Blue Lines : le salon s'est figé à la première note de basse
À l'été 1991, ce disque est arrivé sans crier gare, glissant une étrange moiteur nocturne dans les haut-parleurs.
On venait de traverser une décennie de batteries numériques et de synthétiseurs rutilants, et soudain, ces trois Anglais ralentissaient le tempo jusqu’au point de rupture.
Écouter cet album pour la première fois, c’était accepter de perdre ses repères. Le diamant se posait sur le vinyle et libérait un groove lourd, presque somnambulique, où les craquements des vieux samples de soul se mélangeaient à des lignes de basse venues du dub le plus profond.
On restait assis sur le tapis, la pochette en carton épais entre les mains, fasciné par cette silhouette de flamme orange sur fond noir qui refusait de choisir son camp entre le hip-hop américain et la mélancolie britannique.

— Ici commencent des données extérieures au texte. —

(** X5.  In [UnixProxyServiceOutbound] goroutine [j + 1] bridges the [j]-th
    pair of an accepted connection and the connection [net.Dial] then
    returned for it, and no other: if it has called [BridgeConns], then
    once, as ["receptor service"] with the accepted connection and as
    ["unix socket connection"] with the dialled one. *)
Theorem outbound_bridges_own_pair
  (filename : string) (qli : Listener) (sc : schedule) (j : nat) :
  let p := run sc (Pool [outboundLoop filename qli] []) in
  let hj := calls_of (S j) (log p) in
  omap bridged_by hj = [] \/
  exists qc uc,
    paired None (calls_of 0 (log p)) !! j = Some (qc, uc) /\
    omap bridged_by hj = [(qc, "receptor service", uc, "unix socket connection")].
Proof.
  intros p hj.
  destruct (director_child_of _ _ _ j (outbound_reachable filename qli sc))
    as (t0 & xs & _ & Hloop & Hchild).
  fold p in Hloop, Hchild. fold hj in Hchild.
  destruct (xs !! j) as [[qc uc]|] eqn:Hx.
  - destruct Hchild as (t & _ & Hbr).
    destruct (outbound_bridge_bridges _ _ _ Hbr) as [Hnone|Hb];
      [left; exact Hnone|].
    right. exists qc, uc. split; [|exact Hb].
    destruct (outbound_loop_paired _ _ _ _ _ Hloop) as (rest & ->).
    apply lookup_app_l_Some. exact Hx.
  - destruct Hchild as [_ Hnil]. left. unfold hj in *. rewrite Hnil. reflexivity.
Qed.

(** ** What is logged *)

(** A property of the point a goroutine is at and of its calls, for every
    goroutine of a director. *)
Lemma director_each {A} (loop_inv : list A -> thread -> list event -> Prop)
  child_inv (Q : thread -> list event -> Prop) p i :
  director_inv loop_inv child_inv p ->
  (forall xs t h, loop_inv xs t h -> Q t h) ->
  (forall x t h, child_inv x t h -> Q t h) ->
  (forall t, threads p !! i = Some t -> Q t (calls_of i (log p))) /\
  (threads p !! i = None -> calls_of i (log p) = []).
Proof.
  intros Hp H0 Hc. destruct i as [|j].
  - destruct (director_loop _ _ _ Hp) as (t0 & xs & Ht0 & Hloop & _).
    split; [|congruence]. intros t Ht. assert (t = t0) as -> by congruence. eauto.
  - destruct (director_child _ _ _ j Hp) as [(t & x & Ht & Hchild)|[Hnone Hnil]].
    + split; [|congruence]. intros t' Ht'.
      assert (t' = t) as -> by congruence. eauto.
    + split; [congruence|]. intros _. exact Hnil.
Qed.
(* ===== verification/Route.v ===== *)
(** * Route state machine ([crates/domain/src/route.rs])

    A route is changed only by applying an event that one of [transition],
    [complete_with_evidence] and [abandon] proposed.  [apply_transition] and
    [apply_abandonment] are also reachable with events that were deserialised
    from elsewhere, so the completion invariant is proved for arbitrary event
    values, and the life-cycle theorems for proposed ones. *)

From S2P Require Import Prelude Ids Evidence.
From Stdlib Require Import ZArith Lia.
From stdpp Require Import base strings list option relations.

Inductive RouteState :=
| Draft | ReadOnlyExploration | AwaitingPlanApproval | Executing | Verifying
| AwaitingAcceptance | Completed | Paused | Blocked | Abandoned.
#[export] Instance RouteState_eq_dec : EqDecision RouteState.
Proof. solve_decision. Defined.

Definition RouteState_is_terminal (s : RouteState) : bool :=
  match s with Completed | Abandoned => true | _ => false end.

Record RouteAbandonment := {
  RouteAbandonment_last_checkpoint_id : string;
  RouteAbandonment_reason : string;
  RouteAbandonment_failure_evidence_ids : list string;
  RouteAbandonment_reusable_artifacts : list string;
}.

Record Route := {
  Route_route_id : RouteId;
  Route_state : RouteState;
  Route_version : u64;
  Route_derived_from : option RouteId;
  Route_abandonment : option RouteAbandonment;
  Route_final_approval : option Approval;
  Route_evidence_matrix : EvidenceMatrix;
  Route_updated_at : Timestamp;
}.
Definition kind_text (k : EvidenceKind) : string :=
  match k with
  | KTest => "test" | KBuild => "build" | KScreenshot => "screenshot" | KDiff => "diff"
  | KUserAcceptance => "user_acceptance"
  end.
Definition text_kind (s : string) : option EvidenceKind :=
  find (λ k, str_eqb (kind_text k) s) [KTest; KBuild; KScreenshot; KDiff; KUserAcceptance].
#[export] Instance json_serde_EvidenceEntry : Serde EvidenceEntry := {
  to_value e := JArr [JStr (EvidenceEntry_id e); JStr (kind_text (EvidenceEntry_kind e));
    JStr (EvidenceEntry_summary e); JBool (EvidenceEntry_verified e);
    JArr (JStr <$> EvidenceEntry_source_event_ids e)];
  from_value v := match v with
    | JArr [JStr i; JStr k; JStr s; JBool b; l] =>
        from_opt (k' ← text_kind k; l' ← json_to_strs l;
          Some {| EvidenceEntry_id := i; EvidenceEntry_kind := k'; EvidenceEntry_summary := s;
                  EvidenceEntry_verified := b; EvidenceEntry_source_event_ids := l' |})
    | _ => Err "invalid type" end;
}.
#[export] Instance json_serde_EvidenceEntry_laws : SerdeLaws EvidenceEntry.
Proof. intros [i [] s b l]; simpl; by rewrite mapM_fmap_Some. Qed.

Definition ex_event (id : N) (seq : u64) (k : EventKind) (p : json) : EventEnvelope :=
  EventEnvelope_new id 7%N 8%N seq k p.
Definition ex_contract : json := json_object [("version", JNum 3)].
Definition ex_history : list EventEnvelope :=
  [ex_event 4 6 AgentMessage JNull; ex_event 1 1 MissionCreated JNull;
   ex_event 2 2 ContractUpdated ex_contract].
Definition ex_redelivered : list EventEnvelope :=
  [ex_event 1 1 MissionCreated JNull; ex_event 2 2 ContractUpdated ex_contract;
   ex_event 1 1 MissionCreated JNull; ex_event 4 6 AgentMessage JNull].
Definition ex_model : ReadModel := default ReadModel_default (result_ok (replay ex_history)).

Lemma ex_history_members e :
  e ∈ ex_history ↔ e = ex_event 4 6 AgentMessage JNull ∨ e = ex_event 1 1 MissionCreated JNull ∨
    e = ex_event 2 2 ContractUpdated ex_contract.
Proof. unfold ex_history. set_solver. Qed.
Lemma ex_redelivered_members e : e ∈ ex_redelivered ↔ e ∈ ex_history.
Proof. rewrite ex_history_members. unfold ex_redelivered. set_solver. Qed.
Lemma ex_well_numbered : well_numbered ex_history.
Proof.
  split; [intros e|intros x y]; rewrite !ex_history_members.
  - intros [-> | [-> | ->]]; unfold is_u64, u64_max; simpl; lia.
  - intros [-> | [-> | ->]] [-> | [-> | ->]]; simpl; done.
Qed.
Lemma ex_sequence_determines : sequence_determines ex_history.
Proof.
  intros x y. rewrite !ex_history_members. intros [-> | [-> | ->]] [-> | [-> | ->]]; simpl; done.
Qed.

Lemma replay_bookkeeping_witness :
  ReadModel_applied_event_ids ex_model = list_to_set [4; 1; 2]%N ∧ covered ex_model 4%Z.
Proof.
  destruct (replay_bookkeeping ex_history ex_model ex_well_numbered) as (Ha&Hc&_).
  - vm_compute. reflexivity.
  - split; [exact Ha|]. apply Hc. split; [done|]. split.
    + exists (ex_event 4 6 AgentMessage JNull). split; [by left|]. done.
    + change (4%Z ∉ [6; 1; 2]%Z). rewrite !elem_of_cons, elem_of_nil. lia.
Defined.

Lemma replay_order_independent_witness :
  replay ex_redelivered = Ok ex_model.
Proof.
  rewrite (replay_order_independent ex_redelivered ex_history).
  - vm_compute. reflexivity.
  - intros x y Hx Hy. apply ex_redelivered_members in Hx, Hy.
    by apply ex_sequence_determines.
  - apply ex_sequence_determines.
  - apply ex_redelivered_members.
Defined.

Lemma reduce_idempotent_witness :
  reduce ex_model (ex_event 4 6 AgentMessage JNull) = Ok ex_model.
Proof.
  apply (reduce_idempotent ex_model).
  - intros _. reflexivity.
  - vm_compute. reflexivity.
Defined.
End ReadModelExamples.
(* ===== verification/PolicyEngine.v ===== *)
(** * Policy decisions ([crates/policy/src/action.rs], [crates/policy/src/engine.rs])

    The classification of an agent's intended action and the pure decision
    function [evaluate]. *)

From S2P Require Import Prelude Contract.
From stdpp Require Import prelude strings.

Inductive ActionClass :=
| ARead | AWrite | ATest | ABuild | ADependencyInstall | ANetworkAccess | ACredentialAccess
| AContractChange | AProviderChange | AGitPush | AGitMerge | ADeploy | APermanentDelete
| AUnknown.
#[export] Instance ActionClass_eq_dec : EqDecision ActionClass.
Proof. solve_decision. Defined.

Definition is_assisted_low_risk (c : ActionClass) : bool :=
  match c with ARead | AWrite | ATest | ABuild => true | _ => false end.
Definition always_requires_user (c : ActionClass) : bool :=
  match c with
  | ACredentialAccess | AContractChange | AProviderChange | AGitPush | AGitMerge | ADeploy
  | APermanentDelete => true
  | _ => false
  end.

Inductive IntentOrigin :=
| OriginSupervisor | AdapterStructured | TerminalText | RepositoryContent | WebContent
| McpContent | OriginMemory | ToolOutput.
#[export] Instance IntentOrigin_eq_dec : EqDecision IntentOrigin.
Proof. solve_decision. Defined.

Definition is_trusted (o : IntentOrigin) : bool :=
  match o with OriginSupervisor | AdapterStructured => true | _ => false end.

Inductive Deviation := DeviationNone | Suspected | DeviationConfirmed.
#[export] Instance Deviation_eq_dec : EqDecision Deviation.
Proof. solve_decision. Defined.

Record ActionEvidence := {
  ActionEvidence_event_id : string;
  ActionEvidence_action_digest : string;
}.
#[export] Instance ActionEvidence_eq_dec : EqDecision ActionEvidence.
Proof. solve_decision. Defined.

Definition ActionEvidence_is_complete (self : ActionEvidence) : bool :=
  negb (blank (ActionEvidence_event_id self)) && negb (blank (ActionEvidence_action_digest self)).

Record ActionIntent := {
  ActionIntent_class : ActionClass;
  ActionIntent_origin : IntentOrigin;
  ActionIntent_planned : bool;
  ActionIntent_within_allowed_paths : bool;
  ActionIntent_deviation : Deviation;
  ActionIntent_evidence : ActionEvidence;
}.

Record PolicyContext := {
  PolicyContext_driving_mode : DrivingMode;
  PolicyContext_autopilot_allowed_actions : list ActionClass;
}.

Inductive ReasonCode :=
| MissingActionEvidence | UntrustedIntentSource | UnknownAction | OutsideAllowedPaths
| ConfirmedContractDeviation | SuspectedContractDeviation | ManualApprovalRequired
| AssistedApprovalRequired | OutsideAutopilotEnvelope | UserBoundaryRequired.
#[export] Instance ReasonCode_eq_dec : EqDecision ReasonCode.
Proof. solve_decision. Defined.

Inductive PolicyDecision :=
| Allow
| RequireApproval (reason_code : ReasonCode) (action_evidence : ActionEvidence)
| RequireUserJudgment (reason_code : ReasonCode) (action_evidence : ActionEvidence)
| DenyAndPause (contract_clause_id : string) (reason_code : ReasonCode)
    (action_evidence : ActionEvidence).
#[export] Instance PolicyDecision_eq_dec : EqDecision PolicyDecision.
Proof. solve_decision. Defined.

Definition approval (reason_code : ReasonCode) (intent : ActionIntent) : PolicyDecision :=
  RequireApproval reason_code (ActionIntent_evidence intent).
Definition deny (contract_clause_id : string) (reason_code : ReasonCode)
    (intent : ActionIntent) : PolicyDecision :=
  DenyAndPause contract_clause_id reason_code (ActionIntent_evidence intent).

Definition evaluate (context : PolicyContext) (intent : ActionIntent) : PolicyDecision :=
  if negb (ActionEvidence_is_complete (ActionIntent_evidence intent))
  then deny "action_evidence_required" MissingActionEvidence intent
  else if negb (is_trusted (ActionIntent_origin intent))
  then deny "trusted_intent_source" UntrustedIntentSource intent
  else if bool_decide (ActionIntent_class intent = AUnknown)
  then deny "known_action_required" UnknownAction intent
  else if negb (ActionIntent_within_allowed_paths intent)
  then deny "allowed_paths" OutsideAllowedPaths intent
  else match ActionIntent_deviation intent with
  | DeviationConfirmed => deny "goal_and_non_goals" ConfirmedContractDeviation intent
  | Suspected => RequireUserJudgment SuspectedContractDeviation (ActionIntent_evidence intent)
  | DeviationNone =>
      if always_requires_user (ActionIntent_class intent)
      then approval UserBoundaryRequired intent
      else match PolicyContext_driving_mode context with
      | Manual =>
          if bool_decide (ActionIntent_class intent ≠ ARead)
          then approval ManualApprovalRequired intent else Allow
      | Assisted =>
          if negb (ActionIntent_planned intent)
             || negb (is_assisted_low_risk (ActionIntent_class intent))
          then approval AssistedApprovalRequired intent else Allow
      | Autopilot =>
          if negb (ActionIntent_planned intent)
             || negb (bool_decide (ActionIntent_class intent ∈
                        PolicyContext_autopilot_allowed_actions context))
          then approval OutsideAutopilotEnvelope intent else Allow
      end
  end.

(** ** Specification

    The checks [evaluate] makes before it looks at the driving mode, and what
    each mode lets through unasked. *)
Definition sound_intent (i : ActionIntent) : Prop :=
  ActionEvidence_is_complete (ActionIntent_evidence i) = true ∧
  is_trusted (ActionIntent_origin i) = true ∧
  ActionIntent_class i ≠ AUnknown ∧
  ActionIntent_within_allowed_paths i = true.

Definition mode_permits (ctx : PolicyContext) (i : ActionIntent) : Prop :=
  match PolicyContext_driving_mode ctx with
  | Manual => ActionIntent_class i = ARead
  | Assisted => ActionIntent_planned i = true ∧ is_assisted_low_risk (ActionIntent_class i) = true
  | Autopilot => ActionIntent_planned i = true ∧
      ActionIntent_class i ∈ PolicyContext_autopilot_allowed_actions ctx
  end.

Definition is_denial (d : PolicyDecision) : Prop :=
  match d with DenyAndPause _ _ _ => True | _ => False end.

Definition decision_evidence (d : PolicyDecision) : option ActionEvidence :=
  match d with
  | Allow => None
  | RequireApproval _ e | RequireUserJudgment _ e | DenyAndPause _ _ e => Some e
  end.

Ltac evaluate_cases :=
  unfold evaluate, sound_intent, mode_permits, approval, deny;
  repeat (case_match || case_bool_decide); guards; simpl;
  rewrite ?orb_true_iff, ?negb_true_iff, ?bool_decide_eq_false, ?bool_decide_eq_true in *;
  intuition congruence.

(** C8: [evaluate] allows an action without asking exactly when the intent is
    evidenced, comes from a trusted origin, is of a known class inside the
    allowed paths, deviates from nothing, is not one of the classes reserved
    for the user, and the driving mode permits it. *)
Theorem evaluate_allows_exactly (ctx : PolicyContext) (i : ActionIntent) :
  evaluate ctx i = Allow ↔
    sound_intent i ∧ ActionIntent_deviation i = DeviationNone ∧
    always_requires_user (ActionIntent_class i) = false ∧ mode_permits ctx i.
Proof. evaluate_cases. Qed.

(** Denial is decided before the driving mode is consulted, so no mode
    and no autopilot list can turn it into anything weaker: an action is
    denied and the mission paused exactly when the intent is unsound or its
    deviation is confirmed.  Every decision other than [Allow] carries the
    intent's own evidence, and a class reserved for the user is never
    allowed unasked. *)
Theorem evaluate_denies_exactly (ctx : PolicyContext) (i : ActionIntent) :
  (is_denial (evaluate ctx i) ↔
    ¬ sound_intent i ∨ ActionIntent_deviation i = DeviationConfirmed) ∧
  (evaluate ctx i ≠ Allow →
    decision_evidence (evaluate ctx i) = Some (ActionIntent_evidence i)) ∧
  (always_requires_user (ActionIntent_class i) = true → evaluate ctx i ≠ Allow).
Proof. split_and!; evaluate_cases. Qed.
(* ===== verification/Approval.v ===== *)
(** * Approval requests ([crates/policy/src/approval.rs])

    An approval is requested by the supervisor, resolved once by the user and
    then spent, revoked or left to expire.  The file models every method of
    [ApprovalRequest] and proves, by induction over arbitrary sequences of
    calls, that an authorization is always backed by a user's decision. *)

From S2P Require Import Prelude Extern Ids PolicyEngine.
From Stdlib Require Import ZArith Lia.
From stdpp Require Import prelude strings.

Inductive ApprovalState :=
| Pending | Approved | Denied | StateExpired | Revoked | Consumed.
#[export] Instance ApprovalState_eq_dec : EqDecision ApprovalState.
Proof. solve_decision. Defined.

Inductive ApprovalActor := ActorUser | ActorSupervisor | ActorAgent.
#[export] Instance ApprovalActor_eq_dec : EqDecision ApprovalActor.
Proof. solve_decision. Defined.

Inductive ApprovalAction := Approve | Deny.
#[export] Instance ApprovalAction_eq_dec : EqDecision ApprovalAction.
Proof. solve_decision. Defined.

Inductive ApprovalScope := Once | RouteActionClass (class : ActionClass).
#[export] Instance ApprovalScope_eq_dec : EqDecision ApprovalScope.
Proof. solve_decision. Defined.

Record ApprovalSubject := {
  ApprovalSubject_mission_id : MissionId;
  ApprovalSubject_route_id : RouteId;
  ApprovalSubject_action_digest : string;
  ApprovalSubject_action_class : ActionClass;
  ApprovalSubject_contract_version : u64;
  ApprovalSubject_loadout_fingerprint : string;
}.
#[export] Instance ApprovalSubject_eq_dec : EqDecision ApprovalSubject.
Proof. solve_decision. Defined.

Record ApprovalResolution := {
  ApprovalResolution_approval_id : string;
  ApprovalResolution_expected_revision : u64;
  ApprovalResolution_actor : ApprovalActor;
  ApprovalResolution_decision : ApprovalAction;
  ApprovalResolution_subject : ApprovalSubject;
  ApprovalResolution_now_ms : u64;
}.

Record ApprovalRequest := {
  ApprovalRequest_id : string;
  ApprovalRequest_subject : ApprovalSubject;
  ApprovalRequest_scope : ApprovalScope;
  ApprovalRequest_requested_by : ApprovalActor;
  ApprovalRequest_resolved_by : option ApprovalActor;
  ApprovalRequest_expires_at_ms : u64;
  ApprovalRequest_state : ApprovalState;
  ApprovalRequest_revision : u64;
}.
#[export] Instance ApprovalRequest_eq_dec : EqDecision ApprovalRequest.
Proof. solve_decision. Defined.

Inductive ApprovalError :=
| ForbiddenActor | InvalidRequest | ApprovalMismatch
| RevisionConflict (expected actual : u64)
| NotPending | ErrExpired | ContextMismatch | NotApproved | NotRevocable.
#[export] Instance ApprovalError_eq_dec : EqDecision ApprovalError.
Proof. solve_decision. Defined.

Definition ApprovalRequest_new (id : string) (subject : ApprovalSubject)
    (scope : ApprovalScope) (requested_by : ApprovalActor) (expires_at_ms : u64)
    : result ApprovalError ApprovalRequest :=
  if bool_decide (requested_by ≠ ActorSupervisor) then Err ForbiddenActor
  else if blank id || blank (ApprovalSubject_action_digest subject)
          || blank (ApprovalSubject_loadout_fingerprint subject)
  then Err InvalidRequest
  else Ok {|
    ApprovalRequest_id := id;
    ApprovalRequest_subject := subject;
    ApprovalRequest_scope := scope;
    ApprovalRequest_requested_by := requested_by;
    ApprovalRequest_resolved_by := None;
    ApprovalRequest_expires_at_ms := expires_at_ms;
    ApprovalRequest_state := Pending;
    ApprovalRequest_revision := 0%Z |}.

Definition ApprovalRequest_transition (state : ApprovalState) (actor : option ApprovalActor)
    (self : ApprovalRequest) : ApprovalRequest := {|
  ApprovalRequest_id := ApprovalRequest_id self;
  ApprovalRequest_subject := ApprovalRequest_subject self;
  ApprovalRequest_scope := ApprovalRequest_scope self;
  ApprovalRequest_requested_by := ApprovalRequest_requested_by self;
  ApprovalRequest_resolved_by := actor;
  ApprovalRequest_expires_at_ms := ApprovalRequest_expires_at_ms self;
  ApprovalRequest_state := state;
  ApprovalRequest_revision := wrapping_add64 (ApprovalRequest_revision self) 1 |}.

Definition with_scope (scope : ApprovalScope) (self : ApprovalRequest) : ApprovalRequest := {|
  ApprovalRequest_id := ApprovalRequest_id self;
  ApprovalRequest_subject := ApprovalRequest_subject self;
  ApprovalRequest_scope := scope;
  ApprovalRequest_requested_by := ApprovalRequest_requested_by self;
  ApprovalRequest_resolved_by := ApprovalRequest_resolved_by self;
  ApprovalRequest_expires_at_ms := ApprovalRequest_expires_at_ms self;
  ApprovalRequest_state := ApprovalRequest_state self;
  ApprovalRequest_revision := ApprovalRequest_revision self |}.

Definition ApprovalRequest_set_scope (scope : ApprovalScope)
    : stm ApprovalRequest ApprovalError unit := λ self,
  if bool_decide (ApprovalRequest_state self ≠ Pending) then (self, Err NotPending)
  else (with_scope scope self, Ok tt).

Definition matches_authority_context (self : ApprovalRequest) (subject : ApprovalSubject) : bool :=
  let own := ApprovalRequest_subject self in
  bool_decide (ApprovalSubject_mission_id own = ApprovalSubject_mission_id subject)
  && bool_decide (ApprovalSubject_route_id own = ApprovalSubject_route_id subject)
  && bool_decide (ApprovalSubject_contract_version own = ApprovalSubject_contract_version subject)
  && bool_decide (ApprovalSubject_loadout_fingerprint own
                  = ApprovalSubject_loadout_fingerprint subject)
  && bool_decide (ApprovalSubject_action_class own = ApprovalSubject_action_class subject).

Definition ApprovalRequest_resolve (resolution : ApprovalResolution)
    : stm ApprovalRequest ApprovalError unit := λ self,
  if bool_decide (ApprovalResolution_approval_id resolution ≠ ApprovalRequest_id self)
  then (self, Err ApprovalMismatch)
  else if bool_decide (ApprovalResolution_expected_revision resolution
                       ≠ ApprovalRequest_revision self)
  then (self, Err (RevisionConflict (ApprovalResolution_expected_revision resolution)
                                    (ApprovalRequest_revision self)))
  else if bool_decide (ApprovalResolution_actor resolution ≠ ActorUser)
  then (self, Err ForbiddenActor)
  else if bool_decide (ApprovalRequest_state self ≠ Pending)
  then (self, Err NotPending)
  else if (ApprovalRequest_expires_at_ms self <=? ApprovalResolution_now_ms resolution)%Z
  then (ApprovalRequest_transition StateExpired None self, Err ErrExpired)
  else if negb (matches_authority_context self (ApprovalResolution_subject resolution))
          || bool_decide (ApprovalSubject_action_digest (ApprovalResolution_subject resolution)
                          ≠ ApprovalSubject_action_digest (ApprovalRequest_subject self))
  then (self, Err ContextMismatch)
  else
    let state := match ApprovalResolution_decision resolution with
                 | Approve => Approved | Deny => Denied end in
    (ApprovalRequest_transition state (Some (ApprovalResolution_actor resolution)) self, Ok tt).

Dans le salon plongé dans le noir, la voix de Shara Nelson flottait au-dessus d’une rythmique squelettique, tandis que la fumée des cigarettes dessinait des volutes sous la lampe.
Le son était immense, texturé, bousculé par des arrangements de cordes d’une élégance cinématographique. Ce n’était pas de la musique de club, c’était la bande-son des heures blanches, celle qu’on passait sur l’autoroute au retour d’un concert, ou tard dans la nuit, le front collé à la vitre froide.
Trente-cinq ans plus tard, la basse n’a pas perdu un gramme de sa lourdeur magnétique. L’aiguille remonte, le silence revient, mais l’atmosphère reste collée aux murs.